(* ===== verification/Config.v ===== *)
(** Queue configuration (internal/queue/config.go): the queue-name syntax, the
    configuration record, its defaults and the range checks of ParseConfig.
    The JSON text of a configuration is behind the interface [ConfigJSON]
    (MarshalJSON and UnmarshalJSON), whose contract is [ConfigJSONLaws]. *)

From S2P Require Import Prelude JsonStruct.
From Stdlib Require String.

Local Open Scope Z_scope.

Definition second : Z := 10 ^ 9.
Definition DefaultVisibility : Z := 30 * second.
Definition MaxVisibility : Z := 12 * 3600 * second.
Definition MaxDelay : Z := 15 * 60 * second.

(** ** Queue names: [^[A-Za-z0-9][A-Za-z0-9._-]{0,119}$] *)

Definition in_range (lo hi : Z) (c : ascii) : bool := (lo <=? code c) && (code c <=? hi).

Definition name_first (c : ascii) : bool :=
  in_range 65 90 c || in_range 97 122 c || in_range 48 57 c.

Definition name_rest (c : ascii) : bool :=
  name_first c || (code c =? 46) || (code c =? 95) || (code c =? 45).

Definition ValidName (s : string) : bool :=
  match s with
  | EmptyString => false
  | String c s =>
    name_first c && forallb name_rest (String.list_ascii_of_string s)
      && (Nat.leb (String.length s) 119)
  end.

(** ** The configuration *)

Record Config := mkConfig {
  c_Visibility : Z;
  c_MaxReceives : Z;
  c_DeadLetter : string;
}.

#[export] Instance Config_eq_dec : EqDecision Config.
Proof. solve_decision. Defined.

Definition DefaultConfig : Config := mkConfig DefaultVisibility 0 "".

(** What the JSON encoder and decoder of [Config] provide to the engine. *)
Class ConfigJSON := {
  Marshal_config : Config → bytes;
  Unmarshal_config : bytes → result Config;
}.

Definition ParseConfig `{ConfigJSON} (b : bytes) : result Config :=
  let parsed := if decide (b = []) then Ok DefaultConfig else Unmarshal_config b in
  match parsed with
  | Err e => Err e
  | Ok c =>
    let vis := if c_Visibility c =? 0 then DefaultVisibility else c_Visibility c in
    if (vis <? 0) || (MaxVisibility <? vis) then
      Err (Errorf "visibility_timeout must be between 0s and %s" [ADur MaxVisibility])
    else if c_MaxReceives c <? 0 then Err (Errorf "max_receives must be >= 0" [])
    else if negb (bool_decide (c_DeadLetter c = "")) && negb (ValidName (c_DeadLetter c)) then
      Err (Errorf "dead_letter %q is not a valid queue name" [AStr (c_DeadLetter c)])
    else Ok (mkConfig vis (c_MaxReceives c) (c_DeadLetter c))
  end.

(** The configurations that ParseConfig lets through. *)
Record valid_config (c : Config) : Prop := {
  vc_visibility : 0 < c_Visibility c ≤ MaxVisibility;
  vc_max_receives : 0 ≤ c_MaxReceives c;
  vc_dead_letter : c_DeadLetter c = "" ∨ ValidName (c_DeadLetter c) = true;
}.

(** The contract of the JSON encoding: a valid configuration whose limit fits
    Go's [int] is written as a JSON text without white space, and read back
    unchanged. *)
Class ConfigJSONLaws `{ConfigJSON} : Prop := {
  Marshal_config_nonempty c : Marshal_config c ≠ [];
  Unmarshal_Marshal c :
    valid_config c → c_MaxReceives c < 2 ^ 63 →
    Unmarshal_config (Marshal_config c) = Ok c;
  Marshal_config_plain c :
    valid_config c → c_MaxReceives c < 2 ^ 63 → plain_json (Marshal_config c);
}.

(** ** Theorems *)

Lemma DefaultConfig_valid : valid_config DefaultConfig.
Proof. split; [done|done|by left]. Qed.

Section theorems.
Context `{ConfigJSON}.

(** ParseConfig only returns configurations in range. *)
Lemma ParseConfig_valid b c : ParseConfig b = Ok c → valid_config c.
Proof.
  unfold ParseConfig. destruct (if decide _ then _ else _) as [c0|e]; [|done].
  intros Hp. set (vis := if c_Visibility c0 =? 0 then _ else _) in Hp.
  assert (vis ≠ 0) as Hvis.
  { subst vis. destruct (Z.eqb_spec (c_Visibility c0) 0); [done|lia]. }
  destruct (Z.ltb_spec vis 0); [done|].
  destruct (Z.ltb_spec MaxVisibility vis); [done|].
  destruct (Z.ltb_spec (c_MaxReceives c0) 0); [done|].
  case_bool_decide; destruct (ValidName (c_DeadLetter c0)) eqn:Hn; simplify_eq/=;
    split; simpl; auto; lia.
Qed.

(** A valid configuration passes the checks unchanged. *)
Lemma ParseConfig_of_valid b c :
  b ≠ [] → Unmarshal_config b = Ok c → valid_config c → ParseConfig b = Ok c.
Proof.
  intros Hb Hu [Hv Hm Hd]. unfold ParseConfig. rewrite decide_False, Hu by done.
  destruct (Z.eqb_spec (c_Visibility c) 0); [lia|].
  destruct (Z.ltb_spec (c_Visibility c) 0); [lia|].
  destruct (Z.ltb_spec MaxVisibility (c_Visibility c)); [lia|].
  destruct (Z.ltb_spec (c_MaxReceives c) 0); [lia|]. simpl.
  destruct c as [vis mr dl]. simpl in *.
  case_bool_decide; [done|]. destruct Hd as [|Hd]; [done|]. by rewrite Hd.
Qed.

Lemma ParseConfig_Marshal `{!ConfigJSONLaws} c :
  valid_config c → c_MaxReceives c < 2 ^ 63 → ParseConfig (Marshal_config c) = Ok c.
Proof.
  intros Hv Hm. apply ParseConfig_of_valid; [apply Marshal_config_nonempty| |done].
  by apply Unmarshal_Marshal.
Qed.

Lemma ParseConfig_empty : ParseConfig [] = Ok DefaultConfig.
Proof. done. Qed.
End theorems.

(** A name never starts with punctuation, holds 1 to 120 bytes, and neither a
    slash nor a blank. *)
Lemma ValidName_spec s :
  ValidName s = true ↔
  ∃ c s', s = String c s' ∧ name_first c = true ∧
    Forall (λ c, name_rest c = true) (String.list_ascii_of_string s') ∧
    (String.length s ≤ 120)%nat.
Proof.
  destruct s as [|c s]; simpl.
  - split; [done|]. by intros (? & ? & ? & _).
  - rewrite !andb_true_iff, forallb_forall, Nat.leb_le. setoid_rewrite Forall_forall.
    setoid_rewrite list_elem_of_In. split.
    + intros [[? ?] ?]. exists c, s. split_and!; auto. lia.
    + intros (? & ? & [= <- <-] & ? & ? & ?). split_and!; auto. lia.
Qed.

------------------------

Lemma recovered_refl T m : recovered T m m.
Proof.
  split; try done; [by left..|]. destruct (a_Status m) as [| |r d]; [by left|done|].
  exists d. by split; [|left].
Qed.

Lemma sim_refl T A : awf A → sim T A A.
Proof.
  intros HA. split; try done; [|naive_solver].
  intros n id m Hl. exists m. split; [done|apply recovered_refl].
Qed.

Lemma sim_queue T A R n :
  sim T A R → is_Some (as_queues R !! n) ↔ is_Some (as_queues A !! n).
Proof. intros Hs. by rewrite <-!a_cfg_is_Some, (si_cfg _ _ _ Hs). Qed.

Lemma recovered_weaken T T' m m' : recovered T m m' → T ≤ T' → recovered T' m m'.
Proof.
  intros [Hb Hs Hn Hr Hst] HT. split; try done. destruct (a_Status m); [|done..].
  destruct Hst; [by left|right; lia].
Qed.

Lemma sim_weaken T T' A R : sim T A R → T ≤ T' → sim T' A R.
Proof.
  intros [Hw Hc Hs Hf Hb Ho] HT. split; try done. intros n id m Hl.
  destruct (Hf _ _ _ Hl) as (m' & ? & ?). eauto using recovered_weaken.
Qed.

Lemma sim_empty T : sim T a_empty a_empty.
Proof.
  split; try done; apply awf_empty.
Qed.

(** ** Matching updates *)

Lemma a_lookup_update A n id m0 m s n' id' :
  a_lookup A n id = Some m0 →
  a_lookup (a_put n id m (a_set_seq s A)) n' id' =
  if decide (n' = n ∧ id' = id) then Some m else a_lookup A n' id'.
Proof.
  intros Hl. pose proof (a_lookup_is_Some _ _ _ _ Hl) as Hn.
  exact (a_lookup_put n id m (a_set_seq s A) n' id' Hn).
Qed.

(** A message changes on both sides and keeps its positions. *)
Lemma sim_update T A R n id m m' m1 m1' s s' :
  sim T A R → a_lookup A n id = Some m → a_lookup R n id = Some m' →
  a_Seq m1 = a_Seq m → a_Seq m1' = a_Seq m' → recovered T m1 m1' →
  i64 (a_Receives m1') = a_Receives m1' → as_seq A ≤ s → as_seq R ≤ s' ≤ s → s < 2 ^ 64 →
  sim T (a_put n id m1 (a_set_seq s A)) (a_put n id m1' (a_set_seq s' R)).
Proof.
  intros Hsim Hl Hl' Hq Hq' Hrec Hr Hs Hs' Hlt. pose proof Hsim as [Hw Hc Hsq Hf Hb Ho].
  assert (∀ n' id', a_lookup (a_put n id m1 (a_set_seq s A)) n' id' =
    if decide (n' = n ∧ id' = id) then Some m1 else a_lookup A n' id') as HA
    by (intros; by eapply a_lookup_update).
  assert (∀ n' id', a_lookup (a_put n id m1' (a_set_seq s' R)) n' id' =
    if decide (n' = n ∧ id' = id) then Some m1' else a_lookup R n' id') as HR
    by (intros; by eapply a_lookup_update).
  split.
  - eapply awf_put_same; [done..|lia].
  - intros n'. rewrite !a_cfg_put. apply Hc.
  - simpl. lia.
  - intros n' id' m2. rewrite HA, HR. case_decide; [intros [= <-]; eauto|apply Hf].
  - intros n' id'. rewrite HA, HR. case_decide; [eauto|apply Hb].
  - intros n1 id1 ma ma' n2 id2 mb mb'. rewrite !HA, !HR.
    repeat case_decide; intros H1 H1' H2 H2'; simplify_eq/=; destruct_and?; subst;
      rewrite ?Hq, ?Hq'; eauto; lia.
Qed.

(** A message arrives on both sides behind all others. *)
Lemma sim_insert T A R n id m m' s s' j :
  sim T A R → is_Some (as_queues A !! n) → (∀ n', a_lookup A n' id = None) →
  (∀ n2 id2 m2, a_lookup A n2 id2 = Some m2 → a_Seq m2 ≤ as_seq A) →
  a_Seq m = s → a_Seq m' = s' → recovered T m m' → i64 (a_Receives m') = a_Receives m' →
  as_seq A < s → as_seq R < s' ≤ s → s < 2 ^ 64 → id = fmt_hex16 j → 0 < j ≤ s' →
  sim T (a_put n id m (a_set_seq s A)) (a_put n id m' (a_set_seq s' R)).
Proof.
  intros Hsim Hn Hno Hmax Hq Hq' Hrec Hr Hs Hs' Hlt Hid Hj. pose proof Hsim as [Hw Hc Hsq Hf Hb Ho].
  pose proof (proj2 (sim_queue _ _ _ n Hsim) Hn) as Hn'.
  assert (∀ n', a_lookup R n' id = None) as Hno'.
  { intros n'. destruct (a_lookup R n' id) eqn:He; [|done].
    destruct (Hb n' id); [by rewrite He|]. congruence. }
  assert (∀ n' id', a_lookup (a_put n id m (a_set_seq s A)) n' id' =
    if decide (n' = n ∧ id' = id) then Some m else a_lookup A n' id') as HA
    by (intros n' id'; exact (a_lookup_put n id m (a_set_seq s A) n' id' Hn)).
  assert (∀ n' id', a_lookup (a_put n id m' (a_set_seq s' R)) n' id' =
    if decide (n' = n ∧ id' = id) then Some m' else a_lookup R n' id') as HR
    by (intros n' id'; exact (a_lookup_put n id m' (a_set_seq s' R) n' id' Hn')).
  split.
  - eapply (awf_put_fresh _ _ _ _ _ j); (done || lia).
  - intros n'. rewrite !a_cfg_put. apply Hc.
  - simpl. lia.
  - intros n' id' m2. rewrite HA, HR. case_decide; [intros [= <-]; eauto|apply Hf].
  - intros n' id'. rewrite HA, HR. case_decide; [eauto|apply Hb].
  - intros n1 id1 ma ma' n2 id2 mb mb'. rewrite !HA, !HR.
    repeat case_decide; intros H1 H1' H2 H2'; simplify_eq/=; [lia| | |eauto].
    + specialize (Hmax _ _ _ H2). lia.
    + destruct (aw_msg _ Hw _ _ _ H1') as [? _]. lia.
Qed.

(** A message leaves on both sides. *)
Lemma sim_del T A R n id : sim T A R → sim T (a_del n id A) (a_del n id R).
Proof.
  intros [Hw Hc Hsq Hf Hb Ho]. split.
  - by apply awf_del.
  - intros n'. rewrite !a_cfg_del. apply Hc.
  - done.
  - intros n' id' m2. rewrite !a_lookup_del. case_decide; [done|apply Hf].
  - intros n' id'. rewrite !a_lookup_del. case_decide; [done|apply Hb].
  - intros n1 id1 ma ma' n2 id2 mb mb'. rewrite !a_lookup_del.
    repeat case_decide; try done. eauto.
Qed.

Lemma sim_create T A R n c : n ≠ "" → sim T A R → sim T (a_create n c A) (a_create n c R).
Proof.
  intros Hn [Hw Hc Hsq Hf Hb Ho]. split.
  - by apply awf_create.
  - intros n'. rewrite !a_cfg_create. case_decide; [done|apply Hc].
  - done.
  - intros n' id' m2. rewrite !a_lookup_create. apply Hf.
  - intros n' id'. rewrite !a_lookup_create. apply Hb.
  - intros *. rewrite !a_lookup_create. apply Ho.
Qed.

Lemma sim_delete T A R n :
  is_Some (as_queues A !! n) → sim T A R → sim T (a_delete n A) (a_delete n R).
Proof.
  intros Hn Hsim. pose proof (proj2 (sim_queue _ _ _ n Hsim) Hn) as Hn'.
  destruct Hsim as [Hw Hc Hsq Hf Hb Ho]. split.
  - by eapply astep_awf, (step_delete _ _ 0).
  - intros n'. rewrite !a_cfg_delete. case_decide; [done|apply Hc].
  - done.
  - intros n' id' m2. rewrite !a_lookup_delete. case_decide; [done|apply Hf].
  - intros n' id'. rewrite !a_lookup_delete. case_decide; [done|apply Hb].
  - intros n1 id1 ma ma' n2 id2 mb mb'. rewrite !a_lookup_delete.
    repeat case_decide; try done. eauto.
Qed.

------------------------

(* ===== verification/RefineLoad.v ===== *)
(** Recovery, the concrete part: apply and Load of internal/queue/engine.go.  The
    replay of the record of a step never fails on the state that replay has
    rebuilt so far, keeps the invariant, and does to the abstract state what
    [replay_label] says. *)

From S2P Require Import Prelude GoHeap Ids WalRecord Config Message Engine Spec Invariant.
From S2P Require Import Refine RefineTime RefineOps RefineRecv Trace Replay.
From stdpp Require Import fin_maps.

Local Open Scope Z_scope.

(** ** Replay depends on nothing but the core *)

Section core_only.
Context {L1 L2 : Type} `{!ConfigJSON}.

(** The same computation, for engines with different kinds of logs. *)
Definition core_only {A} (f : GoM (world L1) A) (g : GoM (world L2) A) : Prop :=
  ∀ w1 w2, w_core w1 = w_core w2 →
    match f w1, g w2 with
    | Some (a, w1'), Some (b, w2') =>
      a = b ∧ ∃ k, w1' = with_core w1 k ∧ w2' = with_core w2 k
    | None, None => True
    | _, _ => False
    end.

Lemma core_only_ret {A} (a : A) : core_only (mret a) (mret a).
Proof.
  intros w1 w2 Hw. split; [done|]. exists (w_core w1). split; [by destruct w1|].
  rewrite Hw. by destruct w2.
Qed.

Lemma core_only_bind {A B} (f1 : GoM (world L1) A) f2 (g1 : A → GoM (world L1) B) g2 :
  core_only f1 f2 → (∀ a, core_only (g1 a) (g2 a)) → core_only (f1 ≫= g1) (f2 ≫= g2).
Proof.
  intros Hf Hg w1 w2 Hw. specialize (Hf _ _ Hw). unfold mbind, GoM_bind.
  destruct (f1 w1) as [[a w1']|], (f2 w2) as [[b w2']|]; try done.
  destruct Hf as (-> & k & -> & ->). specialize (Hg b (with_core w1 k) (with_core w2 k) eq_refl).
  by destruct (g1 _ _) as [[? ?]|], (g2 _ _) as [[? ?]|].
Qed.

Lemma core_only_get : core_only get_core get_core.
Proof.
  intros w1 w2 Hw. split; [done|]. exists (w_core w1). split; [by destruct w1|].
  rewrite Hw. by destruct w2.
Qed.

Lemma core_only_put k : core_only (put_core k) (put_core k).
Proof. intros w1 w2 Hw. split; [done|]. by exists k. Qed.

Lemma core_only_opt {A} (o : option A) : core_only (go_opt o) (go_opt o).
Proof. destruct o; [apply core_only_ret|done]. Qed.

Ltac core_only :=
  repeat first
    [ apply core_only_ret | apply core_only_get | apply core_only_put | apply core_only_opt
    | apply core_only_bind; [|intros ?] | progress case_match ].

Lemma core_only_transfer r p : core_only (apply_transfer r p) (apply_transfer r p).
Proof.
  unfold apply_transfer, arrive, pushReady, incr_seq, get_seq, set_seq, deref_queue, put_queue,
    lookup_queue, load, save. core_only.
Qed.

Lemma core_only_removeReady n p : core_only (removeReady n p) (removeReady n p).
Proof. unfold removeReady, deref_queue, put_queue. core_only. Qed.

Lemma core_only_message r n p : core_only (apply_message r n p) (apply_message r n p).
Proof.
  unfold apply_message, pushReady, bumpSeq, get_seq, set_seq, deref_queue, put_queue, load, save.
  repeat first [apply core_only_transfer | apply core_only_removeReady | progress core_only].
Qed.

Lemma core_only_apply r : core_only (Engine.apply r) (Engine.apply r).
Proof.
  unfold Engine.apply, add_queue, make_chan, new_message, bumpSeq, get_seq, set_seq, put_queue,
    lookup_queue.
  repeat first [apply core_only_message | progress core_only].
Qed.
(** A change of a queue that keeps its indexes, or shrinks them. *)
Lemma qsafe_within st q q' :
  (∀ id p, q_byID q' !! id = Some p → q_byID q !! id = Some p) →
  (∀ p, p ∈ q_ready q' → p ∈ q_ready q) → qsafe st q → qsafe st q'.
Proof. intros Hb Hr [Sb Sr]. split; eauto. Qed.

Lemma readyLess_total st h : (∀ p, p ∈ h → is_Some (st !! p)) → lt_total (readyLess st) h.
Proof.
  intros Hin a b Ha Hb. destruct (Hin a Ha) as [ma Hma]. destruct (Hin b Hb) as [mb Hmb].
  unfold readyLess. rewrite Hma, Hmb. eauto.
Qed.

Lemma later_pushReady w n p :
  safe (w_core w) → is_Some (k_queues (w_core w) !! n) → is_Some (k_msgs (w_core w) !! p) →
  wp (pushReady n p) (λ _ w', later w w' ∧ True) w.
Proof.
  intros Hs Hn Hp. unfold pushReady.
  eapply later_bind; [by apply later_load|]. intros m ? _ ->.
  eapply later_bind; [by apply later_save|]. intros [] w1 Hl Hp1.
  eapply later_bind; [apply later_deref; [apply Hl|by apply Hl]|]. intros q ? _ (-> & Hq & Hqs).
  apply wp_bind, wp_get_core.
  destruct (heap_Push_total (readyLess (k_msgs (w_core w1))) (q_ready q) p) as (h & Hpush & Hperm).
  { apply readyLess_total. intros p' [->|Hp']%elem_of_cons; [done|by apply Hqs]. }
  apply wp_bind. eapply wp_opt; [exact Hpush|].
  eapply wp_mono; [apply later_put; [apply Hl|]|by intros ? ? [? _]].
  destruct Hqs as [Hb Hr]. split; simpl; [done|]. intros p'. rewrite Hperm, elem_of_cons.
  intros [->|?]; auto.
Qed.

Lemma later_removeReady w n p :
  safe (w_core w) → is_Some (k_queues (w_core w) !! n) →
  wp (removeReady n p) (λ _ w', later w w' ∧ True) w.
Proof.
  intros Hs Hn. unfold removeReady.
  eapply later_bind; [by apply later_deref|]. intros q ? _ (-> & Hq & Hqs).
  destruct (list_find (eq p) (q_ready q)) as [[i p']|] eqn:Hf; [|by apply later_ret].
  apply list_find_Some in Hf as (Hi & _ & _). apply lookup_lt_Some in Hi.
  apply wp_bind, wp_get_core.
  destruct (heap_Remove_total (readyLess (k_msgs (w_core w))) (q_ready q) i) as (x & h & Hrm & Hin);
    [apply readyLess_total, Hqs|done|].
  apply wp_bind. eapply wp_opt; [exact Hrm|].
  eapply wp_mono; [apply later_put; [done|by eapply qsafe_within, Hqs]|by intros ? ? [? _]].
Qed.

------------------------

■ **WORK INSTRUCTION**: Using the entries above, output exactly the lines between the line holding "vc_dead_letter : c_DeadLetter" and the line holding "Lemma ParseConfig_of_valid b", end lines included, and nothing more.

■ **SOLUTION FOR THIS EXERCISE**:
  vc_dead_letter : c_DeadLetter c = "" ∨ ValidName (c_DeadLetter c) = true;
}.

(** The contract of the JSON encoding: a valid configuration whose limit fits
    Go's [int] is written as a JSON text without white space, and read back
    unchanged. *)
Class ConfigJSONLaws `{ConfigJSON} : Prop := {
  Marshal_config_nonempty c : Marshal_config c ≠ [];
  Unmarshal_Marshal c :
    valid_config c → c_MaxReceives c < 2 ^ 63 →
    Unmarshal_config (Marshal_config c) = Ok c;
  Marshal_config_plain c :
    valid_config c → c_MaxReceives c < 2 ^ 63 → plain_json (Marshal_config c);
}.

(** ** Theorems *)

Lemma DefaultConfig_valid : valid_config DefaultConfig.
Proof. split; [done|done|by left]. Qed.

Section theorems.
Context `{ConfigJSON}.

(** ParseConfig only returns configurations in range. *)
Lemma ParseConfig_valid b c : ParseConfig b = Ok c → valid_config c.
Proof.
  unfold ParseConfig. destruct (if decide _ then _ else _) as [c0|e]; [|done].
  intros Hp. set (vis := if c_Visibility c0 =? 0 then _ else _) in Hp.
  assert (vis ≠ 0) as Hvis.
  { subst vis. destruct (Z.eqb_spec (c_Visibility c0) 0); [done|lia]. }
  destruct (Z.ltb_spec vis 0); [done|].
  destruct (Z.ltb_spec MaxVisibility vis); [done|].
  destruct (Z.ltb_spec (c_MaxReceives c0) 0); [done|].
  case_bool_decide; destruct (ValidName (c_DeadLetter c0)) eqn:Hn; simplify_eq/=;
    split; simpl; auto; lia.
Qed.

(** A valid configuration passes the checks unchanged. *)
Lemma ParseConfig_of_valid b c :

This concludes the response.